EX-10.4 5 d641400dex104.htm EX-10.4 EX-10.4

Exhibit 10.4

December 4, 2013

Robin Ranzal Knowles

200 Harvard Mill Square, Suite 210

Wakefield, MA 01880

 

  Re: Severance Agreement

Dear Robin:

In order to ensure your continued service to the Edgewater Technology, Inc. and its subsidiaries and affiliates (collectively the “Company”), and for other good and valuable consideration, the receipt and sufficiency of which is hereby acknowledged by the parties, the Company wishes to offer you the following severance package which supersedes and replaces your prior severance package letter dated September 20, 2010:

1. Severance. If at any time after the date hereof, you are terminated by the Company (or its successor) without Cause, as defined below, and such termination occurs within one (1) year after the effective date of a Change in Control, as defined below, you shall be entitled to receive (i) severance pay for a period of six (6) months at the rate of your annual base salary then in effect, payable in the same manner as your regular salary, together with six (6) months continued coverage under the Company’s medical and dental plans at the rate applicable to active employees, (ii) a lump sum payment in an amount equal to one-half ( 12 ) of the annual performance bonus paid by the Company to you during the preceding fiscal year and (iii) full vesting of all stock option grants received by you from the Company which shall be immediately exercisable by you for the period specified in each such grant. Such severance pay and other benefits provided for herein shall be in lieu of any other severance benefits to which you may be entitled under any other applicable policy or program. The Company shall reduce payments made to you pursuant to this Agreement by those deductions and withholdings required for tax purposes, and shall make such tax-related reporting that it reasonably determines to be required with respect to payments or other benefits provided pursuant to this Agreement. Notwithstanding the foregoing, if at the time of termination you are a “specified employee” as defined in the Treasury Regulations, Sec 1.409A-1(i), then the severance payments described above shall be delayed until six months after the date of your termination, in the manner required by Treasury Regulations, Section 1.409A-3(i)(2).
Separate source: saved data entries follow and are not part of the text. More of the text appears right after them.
(** * arbnode/block_challenge_backend.go: the block challenge backend

    A shallow embedding of the Go file [arbnode/block_challenge_backend.go]
    and the properties of its global-state commitment, batch locator, step
    resolver and range narrowing.

    Conventions.
    - A Go [uint64] is a [Z]; every addition and subtraction of the source is
      written with its wrap-around modulo 2^64 ([U64.add], [U64.sub]).
    - A Go [byte] is a [Byte.byte], a [[]byte] a [list byte].
    - A Go function that returns [(T, error)] returns an [outcome T]; a panic
      and a loop that never returns are outcomes of their own.
    - Every call into an external collaborator (block chain, inbox tracker,
      challenge contract) is recorded, in order, in the list of queries that
      comes with the outcome.
    - Methods that only read their receiver take it as an argument; [SetRange],
      which assigns to fields of its receiver, returns the receiver after the
      call as well.
    - The [context.Context] argument is only handed on to the collaborators by
      the source; a cancelled call is an error returned by the collaborator.
    - [IssueOneStepProof] submits a transaction to the challenge contract;
      what it does to the outside is a list of calls, the queries and the
      transaction. *)

From Stdlib Require Import ZArith List Lia Bool String Ascii.
From Stdlib.Strings Require Import Byte.
From Stdlib Require Import Eqdep_dec.
Import ListNotations.
Open Scope Z_scope.
Lemma cycle_players_performs w cfg grp sort_by a :
  performs w progress
           (List.Forall (fun e => tracking_enabled a.1 = true
                                  ∧ player_cycle_event grp sort_by e))
           (progress a) (cycle_players w cfg grp sort_by a).
Proof.
  destruct a as [st cy]. unfold cycle_players, is_tracking_enabled. cbn [fst].
  destruct (tracking_enabled st) eqn:Et;
    [|exact (performs_done w progress _ (closed_Forall _) (st, cy))].
  destruct (_ || _); [|exact (performs_done w progress _ (closed_Forall _) (st, cy))].
  cbn [andb].
  assert (Hwatch : ∀ prows b,
            performs w progress
              (List.Forall (fun e => true = true ∧ player_cycle_event grp sort_by e))
              (progress b) (cycle_player_watch w cfg grp prows b)).
  { intros prows b. eapply performs_weaken; [|apply cycle_player_watch_performs].
    intros evs H. eapply List.Forall_impl; [|exact H].
    intros e He. split; [reflexivity | by apply player_watch_in_cycle]. }
  destruct (player_rows_cache cy !! grp); [by apply Hwatch|].
  destruct (fetch_player_leaderboard _ grp sort_by) as [|pdata].
  - apply player_fetch_performs; [reflexivity | by repeat split].
  - eapply (performs_trans w progress _ (closed_Forall _) progress); [|by apply Hwatch].
    apply player_fetch_performs; [reflexivity | by repeat split].
Qed.

Lemma poll_metric_performs w cfg a k :
  performs w progress (List.Forall (cycle_event cfg (tracking_enabled a.1) [k]))
           (progress a) (poll_metric w cfg a k).
Proof.
  destruct (METRICS !! k) as [info|] eqn:Hinfo.
  2:{ assert (poll_metric w cfg a k = Done a) as ->
        by (unfold poll_metric; by rewrite Hinfo).
      exact (performs_done w progress _ (closed_Forall _) a). }
  apply (performs_weaken w progress
           (List.Forall (metric_event cfg (tracking_enabled a.1) k info))).
  { intros evs H. eapply List.Forall_impl; [|exact H].
    intros e He. exists k, info. split; [by left | by split]. }
  pose proof (closed_Forall (metric_event cfg (tracking_enabled a.1) k info)) as HP.
  destruct a as [st cy]. unfold poll_metric. rewrite Hinfo. cbn [fst] in *.
  destruct (fetch_leaderboard_for_metric _ k) as [|data];
    [by apply clan_fetch_performs|].
  destruct (parse_leaderboard_rows data) as [|row rows];
    [by apply clan_fetch_performs|].
  set (a1 := (emit (ClanFetch k (Returned data)) st, record_top2 k (row :: rows) cy)).
  assert (H1 : performs w progress
                 (List.Forall (metric_event cfg (tracking_enabled st) k info))
                 (progress (st, cy)) (Done a1)) by (by apply clan_fetch_performs).
  eapply (performs_trans w progress _ HP progress); [exact H1|].
  assert (H2 : performs w progress
                 (List.Forall (metric_event cfg (tracking_enabled st) k info))
                 (progress a1) (cycle_spikes w cfg k (row :: rows) (sortBy info) a1)).
  { eapply performs_weaken; [|apply cycle_spikes_performs].
    intros evs H. eapply List.Forall_impl; [|exact H].
    intros e He. destruct e; try (by left). by destruct He as [_ []]. }
  apply (performs_bind w progress _ HP progress _ _ _ H2).
  intros a2 Ha2. rewrite Ha2 in H2.
  assert (F2 : tracking_enabled a2.1 = tracking_enabled st).
  { exact (performs_flag _ _ _ _ _ H2). }
  assert (H3 : performs w progress
                 (List.Forall (metric_event cfg (tracking_enabled st) k info))
                 (progress a2) (cycle_clan_watch w cfg (group info) (row :: rows) a2)).
  { eapply performs_weaken; [|apply cycle_clan_watch_performs].
    rewrite F2. intros evs H. eapply List.Forall_impl; [|exact H].
    intros e [Ht He]. destruct e; try (right; by auto). destruct He. }
  apply (performs_bind w progress _ HP progress _ _ _ H3).
  intros a3 Ha3. rewrite Ha3 in H3.
  assert (F3 : tracking_enabled a3.1 = tracking_enabled st).
  { etrans; [exact (performs_flag _ _ _ _ _ H3) | exact F2]. }
  eapply performs_weaken; [|apply cycle_players_performs].
  rewrite F3. intros evs H. eapply List.Forall_impl; [|exact H].
  intros e [Ht He]. destruct e; try (right; by auto). destruct He.
Qed.

Lemma cycle_event_mono cfg tracking order order' e :
  (∀ k, In k order → In k order') →
  cycle_event cfg tracking order e → cycle_event cfg tracking order' e.
Proof. intros Hsub (k & info & Hk & Hinfo & He). exists k, info. auto. Qed.

Lemma poll_fold_performs w cfg order rest a :
  (∀ k, In k rest → In k order) →
  performs w progress (List.Forall (cycle_event cfg (tracking_enabled a.1) order))
           (progress a) (fold_outcome (poll_metric w cfg) rest a).
Proof.
  revert a. induction rest as [|k rest IH]; intros a Hsub; simpl;
    [exact (performs_done w progress _ (closed_Forall _) a)|].
  assert (Hk : performs w progress
                 (List.Forall (cycle_event cfg (tracking_enabled a.1) order))
                 (progress a) (poll_metric w cfg a k)).
  { eapply performs_weaken; [|apply poll_metric_performs].
    intros evs H. eapply List.Forall_impl; [|exact H].
    intros e. apply cycle_event_mono. intros k' [<- | []]. apply Hsub. by left. }
  destruct (poll_metric w cfg a k) as [a'|st'] eqn:E; [|exact Hk].
  eapply (performs_trans w progress _ (closed_Forall _) progress); [exact Hk|].
  pose proof (performs_flag _ _ _ _ _ Hk) as Hflag. cbn [progress fst] in Hflag.
  rewrite <- Hflag. apply IH. intros k' Hk'. apply Hsub. by right.
Qed.

Lemma post_walobots_update_performs w cfg order st :
  performs w progress (List.Forall (cycle_event cfg (tracking_enabled st) order))
           (st, 0%nat) (post_walobots_update w cfg order st).
Proof. apply (poll_fold_performs w cfg order order (st, mkCycle ∅ 0 ∅)). auto. Qed.

(** The effects of a cycle, read off its trace. *)
Lemma cycle_events w cfg order st :
  let out := post_walobots_update w cfg order st in
  let evs := events_since st (cycle_state out) in
  cycle_state out = replay evs st
  ∧ (∀ st' cy, out = Done (st', cy) → alert_count cy = successes evs)
  ∧ List.Forall (cycle_event cfg (tracking_enabled st) order) evs
  ∧ stamped w (length (trace st)) evs.
Proof.
  intros out evs. subst evs out.
  pose proof (performs_events _ _ _ _ _ (post_walobots_update_performs w cfg order st))
    as (Hst & Hn & Hall & Hstamp).
  cbn [progress fst snd] in Hst, Hn, Hall, Hstamp.
  split; [exact Hst|]. split; [|by split].
  intros st' cy Hout. unfold cycle_state. rewrite Hout in Hn |- *.
  exact (Hn (st', cy) eq_refl).
Qed.
(** When the replies of the BMC to the fan requests do not depend on what
    was sent before, the scheduling decides the order of the lines and of
    the requests and nothing else: the lines printed are those of the fans
    0 to [n - 1], and two runs under different schedulers print and send
    the same things up to order. *)
Theorem stateless_bmc_output_up_to_order (fans : Z) (p : process) :
  (forall h h' i,
     net h (fan_request self rate (Fans_headers p) i) =
     net h' (fan_request self rate (Fans_headers p) i)) ->
  (forall sched, exists L,
     stdout (snd (change_fans net sched self rate fans p)) = stdout p ++ L /\
     L ≡ₚ map (stateless_fan_line net self rate (Fans_headers p))
            (seq 0 (Z.to_nat fans))) /\
  (forall sched1 sched2,
     stdout (snd (change_fans net sched1 self rate fans p))
       ≡ₚ stdout (snd (change_fans net sched2 self rate fans p)) /\
     wire (snd (change_fans net sched1 self rate fans p))
       ≡ₚ wire (snd (change_fans net sched2 self rate fans p))).
Proof.
  intros Hstateless.
  assert (forall sched, exists L,
            stdout (snd (change_fans net sched self rate fans p)) = stdout p ++ L /\
            L ≡ₚ map (stateless_fan_line net self rate (Fans_headers p))
                   (seq 0 (Z.to_nat fans))) as Hlines.
  { intros sched.
    destruct (change_fans_lines sched fans p) as (order & L & Hperm & _ & _ & Hout & HL).
    exists L. split; [assumption|]. rewrite HL, <- Hperm.
    replace (imap (fan_line net self rate (Fans_headers p) (wire p) order) order)
      with (imap (const (stateless_fan_line net self rate (Fans_headers p))) order).
    - rewrite imap_const. reflexivity.
    - apply imap_ext. intros k i _.
      unfold const, stateless_fan_line, fan_line, fan_outcome.
      rewrite (Hstateless [] (fan_history self rate (Fans_headers p) (wire p) order k) i).
      reflexivity. }
  split; [exact Hlines|].
  intros sched1 sched2. split.
  - destruct (Hlines sched1) as (L1 & -> & H1).
    destruct (Hlines sched2) as (L2 & -> & H2).
    rewrite H1, H2. reflexivity.
  - destruct (change_fans_lines sched1 fans p) as (o1 & _ & Hp1 & _ & -> & _).
    destruct (change_fans_lines sched2 fans p) as (o2 & _ & Hp2 & _ & -> & _).
    rewrite Hp1, Hp2. reflexivity.
Qed.

(** When every reply to a fan request is a JSON object without a [duty]
    field, each task raises [KeyError], [change_fans] still returns, and
    its whole output is the line for that exception once per fan. *)
Theorem missing_duty_is_logged_per_fan (sched : nat -> nat) (fans : Z)
    (p : process) :
  (forall h i, exists resp d,
     net h (fan_request self rate (Fans_headers p) i) = Ok resp /\
     resp_json resp = BodyDict d /\ d !! "duty" = None) ->
  0 < fans ->
  fst (change_fans net sched self rate fans p) = Ok tt /\
  stdout (snd (change_fans net sched self rate fans p)) =
    stdout p
    ++ replicate (Z.to_nat fans) "An error occurred while changing fan: 'duty'"%string.
Proof.
  intros Hmissing Hfans. split.
  - destruct (change_fans_returns net self rate sched fans p Hfans)
      as (order & st & -> & _). reflexivity.
  - destruct (change_fans_lines sched fans p) as (order & L & Hperm & _ & _ & -> & HL).
    f_equal. symmetry. apply replicate_Permutation. rewrite HL.
    replace (imap (fan_line net self rate (Fans_headers p) (wire p) order) order)
      with (imap (const (fun _ : nat =>
                    "An error occurred while changing fan: 'duty'"%string)) order).
    + rewrite imap_const. clear HL.
      assert (length order = Z.to_nat fans) as <-
        by (rewrite Hperm; apply length_seq).
      clear Hperm. induction order as [|i order IH]; simpl; [reflexivity|]. rewrite IH.
      reflexivity.
    + apply imap_ext. intros k i _. unfold const, fan_line, fan_outcome.
      destruct (Hmissing (fan_history self rate (Fans_headers p) (wire p) order k) i)
        as (resp & d & -> & Hjson & Hd).
      unfold fan_report, json_item. rewrite Hjson, Hd. reflexivity.
Qed.

End ChangeFansOutput.

Lemma stateless_bmc_output_up_to_order_witness :
  stdout (snd (change_fans echo_network (fun k => k)
                 (Build_Fans "h" "admin" "admin") 30 3 initial_process))
    ≡ₚ stdout (snd (change_fans echo_network (fun k => (7 * k + 3)%nat)
                      (Build_Fans "h" "admin" "admin") 30 3 initial_process)).
Proof.
  exact (proj1 (proj2 (stateless_bmc_output_up_to_order echo_network
                         (Build_Fans "h" "admin" "admin") 30 3 initial_process
                         (fun _ _ _ => eq_refl))
                  (fun k => k) (fun k => (7 * k + 3)%nat))).
Defined.

Lemma missing_duty_is_logged_per_fan_witness :
  stdout (snd (change_fans empty_reply_network (fun k => k)
                 (Build_Fans "h" "admin" "admin") 30 2 initial_process)) =
    [ "An error occurred while changing fan: 'duty'";
      "An error occurred while changing fan: 'duty'" ].
Proof.
  apply (missing_duty_is_logged_per_fan empty_reply_network
           (Build_Fans "h" "admin" "admin") 30 (fun k => k) 2 initial_process).
  - intros h i. eexists. exists ∅. split_and!; reflexivity.
  - reflexivity.
Defined.

(** ** The session: the pattern, failed and repeated logins *)

(** The token [get_session] takes from a [Set-Cookie] header is what stands
    between the leftmost [QSESSIONID=] that a semicolon follows on the same
    line and that semicolon: it holds neither a semicolon nor a newline,
    and the pattern matches nowhere further left. *)
Theorem session_token_shape (cookie tok : string) :
  first_session_id cookie = Some tok ->
  Py.contains ";" tok = false /\ Py.contains "010" tok = false /\
  exists pre post,
    cookie = pre ++ "QSESSIONID=" ++ tok ++ ";" ++ post /\
    forall pre' rest',
      cookie = pre' ++ rest' ->
      (String.length pre' < String.length pre)%nat ->
      match_session_at rest' = None.
Proof.
  intros (pre & rest & -> & Hm & Hleft)%first_session_id_spec.
  apply match_session_at_spec in Hm as ([post ->] & Hsemi & Hnl).
  split_and!; [assumption | assumption |].
  exists pre, post. split; [reflexivity | exact Hleft].
Qed.

Lemma session_token_shape_witness :
  Py.contains ";" "abc123" = false /\ Py.contains "010" "abc123" = false.
Proof.
  destruct (session_token_shape "lang=en; QSESSIONID=abc123; Path=/" "abc123"
              eq_refl) as (H1 & H2 & _).
  split; assumption.
Defined.

Lemma lazy_until_semicolon_found (x post : string) :
  Py.contains "010" x = false ->
  is_Some (lazy_until_semicolon (x ++ ";" ++ post)).
Proof.
  induction x as [|c x IH]; simpl; app_simpl; intros Hnl.
  - simpl. eauto.
  - simpl. destruct (Ascii.eqb c ";"); [eauto|].
    apply orb_false_elim in Hnl as [Hc Hx]. rewrite Hc.
    destruct (IH Hx) as [t Ht]. rewrite Ht. simpl. eauto.
Qed.

(** The pattern finds a token in every header that holds [QSESSIONID=]
    followed, before the line ends, by a semicolon: such a reply never
    makes [get_session] raise [IndexError]. *)
Theorem session_token_found (pre x post : string) :
  Py.contains "010" x = false ->
  exists tok,
    first_session_id (pre ++ "QSESSIONID=" ++ x ++ ";" ++ post) = Some tok /\
    findall_first (pre ++ "QSESSIONID=" ++ x ++ ";" ++ post) = Ok tok.
Proof.
  intros Hnl.
  assert (is_Some (first_session_id
                     (pre ++ "QSESSIONID=" ++ x ++ ";" ++ post))) as [tok Htok].
  { apply first_session_id_suffix.
    destruct (lazy_until_semicolon_found x post Hnl) as [t Ht].
    exists t. apply first_session_id_here. unfold match_session_at.
    rewrite (proj2 (strip_prefix_spec "QSESSIONID=" _ _) eq_refl). exact Ht. }
  exists tok. split; [assumption|]. unfold findall_first. rewrite Htok.
  reflexivity.
Qed.

Lemma session_token_found_witness :
  exists tok, first_session_id "a=1; QSESSIONID=x;y; b=2" = Some tok.
Proof.
  destruct (session_token_found "a=1; " "x;y" " b=2" eq_refl) as (tok & H & _).
  exists tok. exact H.
Defined.

Section SessionState.

Variable net : network.

(** A [get_session] that raises, for whatever reason, has sent its request
    and leaves the header map with the form content type of line 29 and
    otherwise as it was: the content type is not put back, and neither the
    cookie nor the CSRF token is written. *)
Theorem failed_get_session_keeps_form_content_type (self : Fans) (rs : pyval)
    (p p' : process) (e : exn) :
  get_session net self rs p = (Raise e, p') ->
  Fans_headers p' = <["content-type" := form_content_type]> (Fans_headers p) /\
  Fans_headers p' !! "content-type" = Some form_content_type /\
  Fans_headers p' !! "Cookie" = Fans_headers p !! "Cookie" /\
  Fans_headers p' !! "X-Csrftoken" = Fans_headers p !! "X-Csrftoken" /\
  wire p' = (wire p ++ [session_request self rs (Fans_headers p)])%list /\
  stdout p' = stdout p.
Proof.
  intros H. rewrite get_session_eq in H. cbv zeta in H.
  assert (p' = Process (<["content-type" := form_content_type]> (Fans_headers p))
                 (wire p ++ [session_request self rs (Fans_headers p)])
                 (stdout p)) as ->.
  { destruct (net _ _) as [resp|e1]; [|congruence].
    destruct (set_cookie_header resp) as [cookie|e2]; [|congruence].
    destruct (findall_first cookie) as [tok|e3]; [|congruence].
    destruct (json_item resp "CSRFToken") as [csrf|e4]; congruence. }
  cbn [Fans_headers wire stdout]. split_and!; try reflexivity.
  - apply lookup_insert_eq.
  - apply lookup_insert_ne. discriminate.
  - apply lookup_insert_ne. discriminate.
Qed.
In that event, any payments that would otherwise be due prior to the date which is six months after your termination shall instead be due to you on the date which is six months after your termination, or, if earlier, on the date of your death.

2. Change in Control. A “Change in Control” shall be deemed to have occurred if: (i) any person, other than the Company or an employee benefit plan of the Company, acquires, directly or indirectly, the beneficial ownership of any voting security of the Company and immediately after such acquisition such person is, directly or indirectly, the beneficial owner of voting securities representing 50% or more of the total voting power of the then-outstanding voting securities of the Company; (ii) the individuals (A) who, as of the date of this Agreement, constitute the Board (the “Original Directors”) or (B) who


thereafter are elected to the Board and whose election, or nomination for election, to the Board was approved by a vote of at least two-thirds (2/3) of the Original Directors then still in office (such directors becoming “Additional Original Directors” immediately following their election) or (C) who are elected to the Board and whose election, or nomination for election to the Board was approved by a vote of at least two-thirds (2/3) of the Original Directors and Additional Original Directors then still in office (such directors also becoming “Additional Original Directors” immediately following their election), cease for any reason to constitute a majority of the members of the Board; (iii) the stockholders of the Company shall approve a merger, consolidation, recapitalization, or reorganization of the Company, a reverse stock split of outstanding voting securities, or consummation of any such transaction if stockholder approval is not sought or obtained, other than any such transaction which would result in at least 75% of the total voting power represented by the voting securities of the surviving entity outstanding immediately after such transaction being beneficially owned by at least 75% of the holders of outstanding voting securities of the Company immediately prior to the transaction, with the voting power of each such continuing holder relative to other such continuing holders not substantially altered in the transaction; or (iv) the stockholders of the Company shall approve a plan of complete liquidation of the Company or an agreement for the sale or disposition by the Company of all or a substantial portion of the Company’s assets (i.e., 50% or more of the total assets of the Company).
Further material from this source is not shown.